- **What is expected**
The required output is all lines below that contain the word "push".

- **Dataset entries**
# # # # #
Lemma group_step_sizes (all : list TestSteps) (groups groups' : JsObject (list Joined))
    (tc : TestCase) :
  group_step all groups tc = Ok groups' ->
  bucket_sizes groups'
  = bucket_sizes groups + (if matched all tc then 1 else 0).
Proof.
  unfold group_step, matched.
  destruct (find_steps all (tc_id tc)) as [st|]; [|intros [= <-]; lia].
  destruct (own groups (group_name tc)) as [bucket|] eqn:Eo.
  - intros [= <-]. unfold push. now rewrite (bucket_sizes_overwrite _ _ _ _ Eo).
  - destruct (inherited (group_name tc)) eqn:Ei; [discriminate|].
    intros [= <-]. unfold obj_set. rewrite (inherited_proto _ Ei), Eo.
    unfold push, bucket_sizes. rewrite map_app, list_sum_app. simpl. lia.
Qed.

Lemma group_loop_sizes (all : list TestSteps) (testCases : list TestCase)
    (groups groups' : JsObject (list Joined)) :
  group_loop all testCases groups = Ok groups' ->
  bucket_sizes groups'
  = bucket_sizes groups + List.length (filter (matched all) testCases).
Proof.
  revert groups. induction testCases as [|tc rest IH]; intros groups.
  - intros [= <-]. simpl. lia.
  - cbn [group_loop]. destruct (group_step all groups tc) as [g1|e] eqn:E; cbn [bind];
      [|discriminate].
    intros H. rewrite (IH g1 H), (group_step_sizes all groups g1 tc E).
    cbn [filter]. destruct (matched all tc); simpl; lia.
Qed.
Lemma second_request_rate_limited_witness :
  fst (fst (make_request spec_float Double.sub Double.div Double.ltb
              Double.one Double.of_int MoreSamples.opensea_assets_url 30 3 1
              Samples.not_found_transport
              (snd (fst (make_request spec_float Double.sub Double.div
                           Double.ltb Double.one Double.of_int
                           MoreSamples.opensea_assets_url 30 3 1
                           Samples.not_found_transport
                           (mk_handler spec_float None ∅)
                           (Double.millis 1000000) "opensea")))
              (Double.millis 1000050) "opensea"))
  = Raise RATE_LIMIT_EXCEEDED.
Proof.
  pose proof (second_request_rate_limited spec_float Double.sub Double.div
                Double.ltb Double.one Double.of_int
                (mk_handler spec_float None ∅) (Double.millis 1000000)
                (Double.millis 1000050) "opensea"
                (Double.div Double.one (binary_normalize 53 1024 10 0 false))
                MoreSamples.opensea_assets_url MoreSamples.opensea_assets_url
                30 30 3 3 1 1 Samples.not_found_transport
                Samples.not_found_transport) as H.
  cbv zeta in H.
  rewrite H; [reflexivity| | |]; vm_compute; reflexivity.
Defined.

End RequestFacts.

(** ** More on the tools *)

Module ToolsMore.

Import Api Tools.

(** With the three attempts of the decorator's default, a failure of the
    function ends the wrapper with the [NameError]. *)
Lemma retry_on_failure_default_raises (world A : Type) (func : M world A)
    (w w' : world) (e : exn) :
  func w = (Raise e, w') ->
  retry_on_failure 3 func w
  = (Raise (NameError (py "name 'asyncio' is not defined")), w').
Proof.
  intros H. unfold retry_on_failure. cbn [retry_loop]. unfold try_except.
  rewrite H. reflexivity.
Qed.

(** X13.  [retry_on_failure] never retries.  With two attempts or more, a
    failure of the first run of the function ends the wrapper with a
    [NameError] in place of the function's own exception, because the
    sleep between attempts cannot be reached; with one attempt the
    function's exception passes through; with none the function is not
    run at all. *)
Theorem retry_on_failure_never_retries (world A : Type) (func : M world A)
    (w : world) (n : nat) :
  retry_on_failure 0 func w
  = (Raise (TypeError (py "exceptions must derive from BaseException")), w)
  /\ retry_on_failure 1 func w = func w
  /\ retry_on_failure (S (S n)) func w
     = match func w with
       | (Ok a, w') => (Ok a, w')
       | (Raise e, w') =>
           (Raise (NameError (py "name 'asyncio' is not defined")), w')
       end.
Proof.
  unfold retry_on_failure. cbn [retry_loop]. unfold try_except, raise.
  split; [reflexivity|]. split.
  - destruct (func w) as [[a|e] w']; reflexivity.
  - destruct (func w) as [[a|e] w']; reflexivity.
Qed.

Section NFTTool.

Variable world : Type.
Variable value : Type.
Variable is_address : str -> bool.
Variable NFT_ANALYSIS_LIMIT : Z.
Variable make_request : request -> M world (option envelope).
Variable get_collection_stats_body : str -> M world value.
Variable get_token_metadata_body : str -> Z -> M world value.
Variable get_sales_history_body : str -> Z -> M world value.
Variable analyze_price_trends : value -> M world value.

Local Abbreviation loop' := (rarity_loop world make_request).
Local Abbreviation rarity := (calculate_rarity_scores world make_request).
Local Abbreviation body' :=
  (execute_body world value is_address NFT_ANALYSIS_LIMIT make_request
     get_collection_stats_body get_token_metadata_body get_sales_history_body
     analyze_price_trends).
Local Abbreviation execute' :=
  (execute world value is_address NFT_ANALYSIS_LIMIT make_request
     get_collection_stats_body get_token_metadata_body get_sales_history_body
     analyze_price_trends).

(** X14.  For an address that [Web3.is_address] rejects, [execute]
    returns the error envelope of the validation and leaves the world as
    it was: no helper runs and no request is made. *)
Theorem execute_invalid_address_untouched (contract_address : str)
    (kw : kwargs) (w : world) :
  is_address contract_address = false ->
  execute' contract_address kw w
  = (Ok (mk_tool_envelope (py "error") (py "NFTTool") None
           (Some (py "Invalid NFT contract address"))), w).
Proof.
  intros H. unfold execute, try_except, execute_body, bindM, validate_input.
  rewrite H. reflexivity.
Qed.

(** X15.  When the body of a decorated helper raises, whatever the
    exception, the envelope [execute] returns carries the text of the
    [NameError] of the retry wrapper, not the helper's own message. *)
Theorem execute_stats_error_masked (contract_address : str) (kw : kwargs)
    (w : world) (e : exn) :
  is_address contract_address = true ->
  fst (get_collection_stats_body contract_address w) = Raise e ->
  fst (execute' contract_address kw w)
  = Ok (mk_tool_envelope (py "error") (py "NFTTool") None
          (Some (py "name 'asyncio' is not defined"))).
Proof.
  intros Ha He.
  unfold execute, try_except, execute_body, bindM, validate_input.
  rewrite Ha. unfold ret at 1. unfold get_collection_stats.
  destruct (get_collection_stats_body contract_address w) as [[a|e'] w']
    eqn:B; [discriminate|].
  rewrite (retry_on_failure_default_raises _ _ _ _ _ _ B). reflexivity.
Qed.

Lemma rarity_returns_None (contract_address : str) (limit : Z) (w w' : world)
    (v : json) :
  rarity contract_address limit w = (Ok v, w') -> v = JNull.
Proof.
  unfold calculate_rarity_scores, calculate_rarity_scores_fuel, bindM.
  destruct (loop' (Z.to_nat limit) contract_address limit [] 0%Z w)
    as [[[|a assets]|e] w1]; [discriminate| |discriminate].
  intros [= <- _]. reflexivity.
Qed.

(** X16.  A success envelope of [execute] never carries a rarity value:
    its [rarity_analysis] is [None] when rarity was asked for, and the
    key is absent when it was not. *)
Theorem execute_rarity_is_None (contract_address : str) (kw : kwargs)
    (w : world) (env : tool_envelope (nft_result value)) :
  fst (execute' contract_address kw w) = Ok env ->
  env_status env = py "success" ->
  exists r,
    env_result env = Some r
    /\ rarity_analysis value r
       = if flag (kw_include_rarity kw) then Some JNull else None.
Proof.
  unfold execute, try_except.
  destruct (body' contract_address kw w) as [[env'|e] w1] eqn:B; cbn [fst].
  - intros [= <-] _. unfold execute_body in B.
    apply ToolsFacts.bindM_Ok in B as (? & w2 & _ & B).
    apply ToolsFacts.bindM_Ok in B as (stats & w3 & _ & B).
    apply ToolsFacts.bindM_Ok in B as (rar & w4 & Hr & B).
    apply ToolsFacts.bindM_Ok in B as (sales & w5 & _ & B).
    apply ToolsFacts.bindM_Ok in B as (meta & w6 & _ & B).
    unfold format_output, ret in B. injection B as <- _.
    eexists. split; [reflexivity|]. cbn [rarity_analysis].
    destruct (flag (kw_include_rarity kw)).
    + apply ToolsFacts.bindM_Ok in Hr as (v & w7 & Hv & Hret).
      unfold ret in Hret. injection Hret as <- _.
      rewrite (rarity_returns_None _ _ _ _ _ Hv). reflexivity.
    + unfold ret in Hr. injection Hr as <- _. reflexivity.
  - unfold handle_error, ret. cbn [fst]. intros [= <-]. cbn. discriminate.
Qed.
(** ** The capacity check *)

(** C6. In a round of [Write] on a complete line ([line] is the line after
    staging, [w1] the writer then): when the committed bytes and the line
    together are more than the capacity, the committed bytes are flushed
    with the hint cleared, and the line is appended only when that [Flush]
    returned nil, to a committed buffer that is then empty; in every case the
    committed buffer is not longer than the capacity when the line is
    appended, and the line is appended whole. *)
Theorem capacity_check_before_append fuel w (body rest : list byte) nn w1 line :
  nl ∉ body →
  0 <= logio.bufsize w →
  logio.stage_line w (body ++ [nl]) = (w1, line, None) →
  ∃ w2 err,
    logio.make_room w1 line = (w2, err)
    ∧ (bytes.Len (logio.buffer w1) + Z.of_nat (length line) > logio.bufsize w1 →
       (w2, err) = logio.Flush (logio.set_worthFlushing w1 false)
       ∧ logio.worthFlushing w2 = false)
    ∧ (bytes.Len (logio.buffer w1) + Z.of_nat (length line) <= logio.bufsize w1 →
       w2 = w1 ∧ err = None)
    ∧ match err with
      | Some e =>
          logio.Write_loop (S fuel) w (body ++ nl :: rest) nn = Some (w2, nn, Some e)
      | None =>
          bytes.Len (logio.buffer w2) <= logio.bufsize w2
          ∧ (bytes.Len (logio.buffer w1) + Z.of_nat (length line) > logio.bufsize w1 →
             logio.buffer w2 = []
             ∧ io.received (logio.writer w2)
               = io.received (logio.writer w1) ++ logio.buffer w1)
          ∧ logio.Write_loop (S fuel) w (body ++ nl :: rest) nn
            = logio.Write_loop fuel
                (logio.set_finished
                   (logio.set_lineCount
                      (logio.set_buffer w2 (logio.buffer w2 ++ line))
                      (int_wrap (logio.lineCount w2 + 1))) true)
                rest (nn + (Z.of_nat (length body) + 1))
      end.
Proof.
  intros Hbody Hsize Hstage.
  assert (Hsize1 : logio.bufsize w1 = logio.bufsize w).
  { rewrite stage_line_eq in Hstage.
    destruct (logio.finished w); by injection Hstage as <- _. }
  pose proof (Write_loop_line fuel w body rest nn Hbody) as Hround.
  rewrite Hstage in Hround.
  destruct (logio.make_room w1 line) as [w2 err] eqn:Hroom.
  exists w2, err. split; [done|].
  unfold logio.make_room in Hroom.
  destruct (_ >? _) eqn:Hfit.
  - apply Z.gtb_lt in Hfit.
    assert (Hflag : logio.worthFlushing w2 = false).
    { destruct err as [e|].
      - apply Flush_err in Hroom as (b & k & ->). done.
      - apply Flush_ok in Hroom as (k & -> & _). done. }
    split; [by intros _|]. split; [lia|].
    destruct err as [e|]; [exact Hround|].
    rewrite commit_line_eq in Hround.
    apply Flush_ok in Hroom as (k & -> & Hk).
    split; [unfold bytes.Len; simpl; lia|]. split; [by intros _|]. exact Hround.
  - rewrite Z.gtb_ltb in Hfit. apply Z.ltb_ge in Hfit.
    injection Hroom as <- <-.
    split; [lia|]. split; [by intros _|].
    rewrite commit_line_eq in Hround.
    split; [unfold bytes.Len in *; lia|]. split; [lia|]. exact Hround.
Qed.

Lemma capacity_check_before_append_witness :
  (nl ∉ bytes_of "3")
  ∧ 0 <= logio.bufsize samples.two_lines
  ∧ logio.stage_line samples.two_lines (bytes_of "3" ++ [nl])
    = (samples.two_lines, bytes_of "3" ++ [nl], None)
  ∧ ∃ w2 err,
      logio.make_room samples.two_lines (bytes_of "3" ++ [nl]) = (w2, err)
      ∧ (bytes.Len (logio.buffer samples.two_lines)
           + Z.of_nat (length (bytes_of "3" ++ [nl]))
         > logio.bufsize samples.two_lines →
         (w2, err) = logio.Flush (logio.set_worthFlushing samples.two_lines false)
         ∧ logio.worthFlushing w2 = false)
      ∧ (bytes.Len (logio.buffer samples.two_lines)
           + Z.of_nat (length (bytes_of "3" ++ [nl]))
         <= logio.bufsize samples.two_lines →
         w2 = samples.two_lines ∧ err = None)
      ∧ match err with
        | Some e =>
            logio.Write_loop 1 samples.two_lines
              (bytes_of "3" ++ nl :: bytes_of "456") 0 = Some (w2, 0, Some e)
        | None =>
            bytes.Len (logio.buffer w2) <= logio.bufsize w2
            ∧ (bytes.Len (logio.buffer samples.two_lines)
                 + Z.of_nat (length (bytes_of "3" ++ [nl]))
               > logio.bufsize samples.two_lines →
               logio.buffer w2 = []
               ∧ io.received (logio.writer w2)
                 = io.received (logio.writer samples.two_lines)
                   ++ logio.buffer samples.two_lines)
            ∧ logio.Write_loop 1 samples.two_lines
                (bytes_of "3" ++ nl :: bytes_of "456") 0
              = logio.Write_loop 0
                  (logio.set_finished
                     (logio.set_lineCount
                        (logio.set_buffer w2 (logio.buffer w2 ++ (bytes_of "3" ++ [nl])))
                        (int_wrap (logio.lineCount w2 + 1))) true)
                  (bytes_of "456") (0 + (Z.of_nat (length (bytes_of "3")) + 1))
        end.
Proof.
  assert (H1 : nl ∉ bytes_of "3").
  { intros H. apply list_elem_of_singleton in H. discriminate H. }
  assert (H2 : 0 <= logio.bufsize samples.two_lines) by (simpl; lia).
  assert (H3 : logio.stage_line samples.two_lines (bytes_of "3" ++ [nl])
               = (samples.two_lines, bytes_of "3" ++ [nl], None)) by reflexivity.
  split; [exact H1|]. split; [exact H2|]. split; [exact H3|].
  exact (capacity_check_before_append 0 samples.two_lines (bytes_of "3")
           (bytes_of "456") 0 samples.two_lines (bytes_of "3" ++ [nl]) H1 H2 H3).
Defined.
# # # # #
- **Answer to this task**
  - intros [= <-]. unfold push. now rewrite (bucket_sizes_overwrite _ _ _ _ Eo).
    unfold push, bucket_sizes. rewrite map_app, list_sum_app. simpl. lia.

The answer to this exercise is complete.